Terence Malick's film Badlands begins by offering a vision of a new start.. it is one that instinctively appeals to us. A charismatic guy (Martin Sheen) falls for a young girl (Sissy Spacek). Her father forbids them to see each other, so they run away to start their own life together. They begin by going out into the woods and living off the land, like some modern Thoreau. When the law gets close to them, they take off across the countryside. It is hard not to root for them. The only problem is that they are killing people as they go. The girl's father.. police officers.. anyone who happened to run into them.. are shot and killed.
There is an innocence to the young protagonists. The girl dreams about getting married.. and blithely narrates her hopes and feelings to the audience. The older guy has a can-do spirit and seems affable.. as if he had never shot a friend. But then what to make of the trail of violence? The sight of death does not necessarily make innocence disappear. In the vision of this film, violence is even an outgrowth of that innocence.. something that comes easily.. nonchalantly.. from the choice to start a new life.
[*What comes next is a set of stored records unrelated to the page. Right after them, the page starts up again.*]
(** * Agentic-pattern catalogue: a shallow embedding of the control flow

    The repository is a set of independent Python demonstration scripts
    sharing one LLM client wrapper ([utils/llm_provider.py]).  This file
    embeds the parts of those scripts that carry behaviour worth stating:

    - [LLMProvider]       : provider detection, the construction of the
                            client and the [generate] pass-through;
    - [ExceptionHandling] : the retry loop, the fallback chain and the
                            simulated services of pattern 12;
    - [StateMachines]     : the table-driven state machine and the
                            hierarchical machine of pattern 26;
    - [PEV]               : planning fallback, the execute-and-verify loop
                            and [solve] of pattern 35;
    - [TreeOfThoughts]    : thought nodes, JSON fallbacks, the level-wise
                            tree construction and the search for the best
                            solution of pattern 38.

    Conventions.  Python [int] is [Z]; a Python [float] that is only
    compared, or is the quotient of two integers, is represented by its
    exact rational value ([Q]); [str] is [string]
    (text is taken to be ASCII, one character per [ascii]); a [dict] keyed by
    strings is a [gmap string _], a JSON object the list of its items; an
    exception is a value of [Py.exn] and a call that may raise returns a
    [Py.result].  Everything outside the
    repository (the vendor SDKs, the LLM itself, [random.random], the clock,
    [json.loads]) is an explicit input of the function that uses it. *)

From Stdlib Require Import ZArith QArith String Ascii List Lia Bool.
From stdpp Require Import base option list gmap strings.

#[local] Set Warnings "-register-all,-clear-no-such-hyp".

Open Scope string_scope.
Open Scope list_scope.

(* ===================================================================== *)
(** * Python runtime model                                                *)
(* ===================================================================== *)

Module Py.

(** Exception classes that occur in the embedded code.  [Other] stands
    for any further subclass of [Exception] (vendor SDK errors and the
    like), identified by its class name. *)
Inductive exn : Type :=
| Exception (msg : string)
| ValueError (msg : string)
| TypeError (msg : string)
| KeyError (key : string)
| AttributeError (msg : string)
| UnboundLocalError (msg : string)
| JSONDecodeError (msg : string)
| ServiceError (msg : string)
| Other (cls msg : string).

(** [str(e)] *)
Definition str (e : exn) : string :=
  match e with
  | Exception m | ValueError m | TypeError m | AttributeError m
  | UnboundLocalError m | JSONDecodeError m | ServiceError m => m
  | KeyError k => "'" +:+ k +:+ "'"
  | Other _ m => m
  end.

Inductive result (A : Type) : Type :=
| Ok (a : A)
| Raise (e : exn).
Arguments Ok {A} a.
Arguments Raise {A} e.

Definition is_ok {A} (r : result A) : bool :=
  match r with Ok _ => true | Raise _ => false end.

(** Truthiness of [os.getenv(k)]: [None] and the empty string are falsy. *)
Definition truthy_str_opt (o : option string) : bool :=
  match o with
  | Some s => negb (String.eqb s "")
  | None => false
  end.

(** ** Strings *)

(** [s[n:]] for [0 <= n] *)
Fixpoint drop_prefix (n : nat) (s : string) : string :=
  match n, s with
  | S n', String _ s' => drop_prefix n' s'
  | _, _ => s
  end.

(** The first occurrence of [sep] in [s]: the text before it and the text
    after it. *)
Fixpoint split_at (sep s : string) : option (string * string) :=
  if String.prefix sep s then Some ("", drop_prefix (String.length sep) s)
  else
    match s with
    | EmptyString => None
    | String c s' =>
        match split_at sep s' with
        | Some (before, after) => Some (String c before, after)
        | None => None
        end
    end.

(** [sep in s] *)
Definition contains (sep s : string) : bool :=
  match split_at sep s with Some _ => true | None => false end.

(** [s.split(sep)] for a non-empty separator: [n] bounds the number of
    cuts, and the length of [s] is always enough. *)
Fixpoint split_upto (n : nat) (sep s : string) : list string :=
  match n with
  | O => [s]
  | S n' =>
      match split_at sep s with
      | None => [s]
      | Some (before, after) => before :: split_upto n' sep after
      end
  end.

Definition split (sep s : string) : list string :=
  split_upto (String.length s) sep s.

(** Whitespace as [str.strip()] sees it on ASCII text. *)
Definition is_space (c : ascii) : bool :=
  let n := nat_of_ascii c in
  ((9 <=? n) && (n <=? 13) || (28 <=? n) && (n <=? 32))%nat.

Fixpoint lstrip (s : string) : string :=
  match s with
  | String c s' => if is_space c then lstrip s' else s
  | EmptyString => EmptyString
  end.

Definition rstrip (s : string) : string :=
  String.rev (lstrip (String.rev s)).

Definition strip (s : string) : string := rstrip (lstrip s).

(** [l[i]] on a list of strings *)
Definition item (l : list string) (i : nat) : result string :=
  match l !! i with
  | Some x => Ok x
  | None => Raise (Other "IndexError" "list index out of range")
  end.

(** ** JSON values, as [json.loads] produces them *)

Inductive pyfloat : Type :=
| Finite (q : Q)
| PosInf
| NegInf
| NaN.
It is common for Noir films to point out the folly of a genuine escape from the past. It is the genre that is most ready to break down the overriding American theme of a new birth. But Malick seems to go a step farther in Badlands: not only is the dream of a new life a folly, but it unleashes something terrible. Watching the film in 2006 it is hard not to think about the American actions that have led to so many deaths. Like the young man in Badlands, we have easy explanations for why it is OK to kill.. and somehow the horror of it all.. the horror.. does not break through. There is something terrible about innocence.. especially national innocence.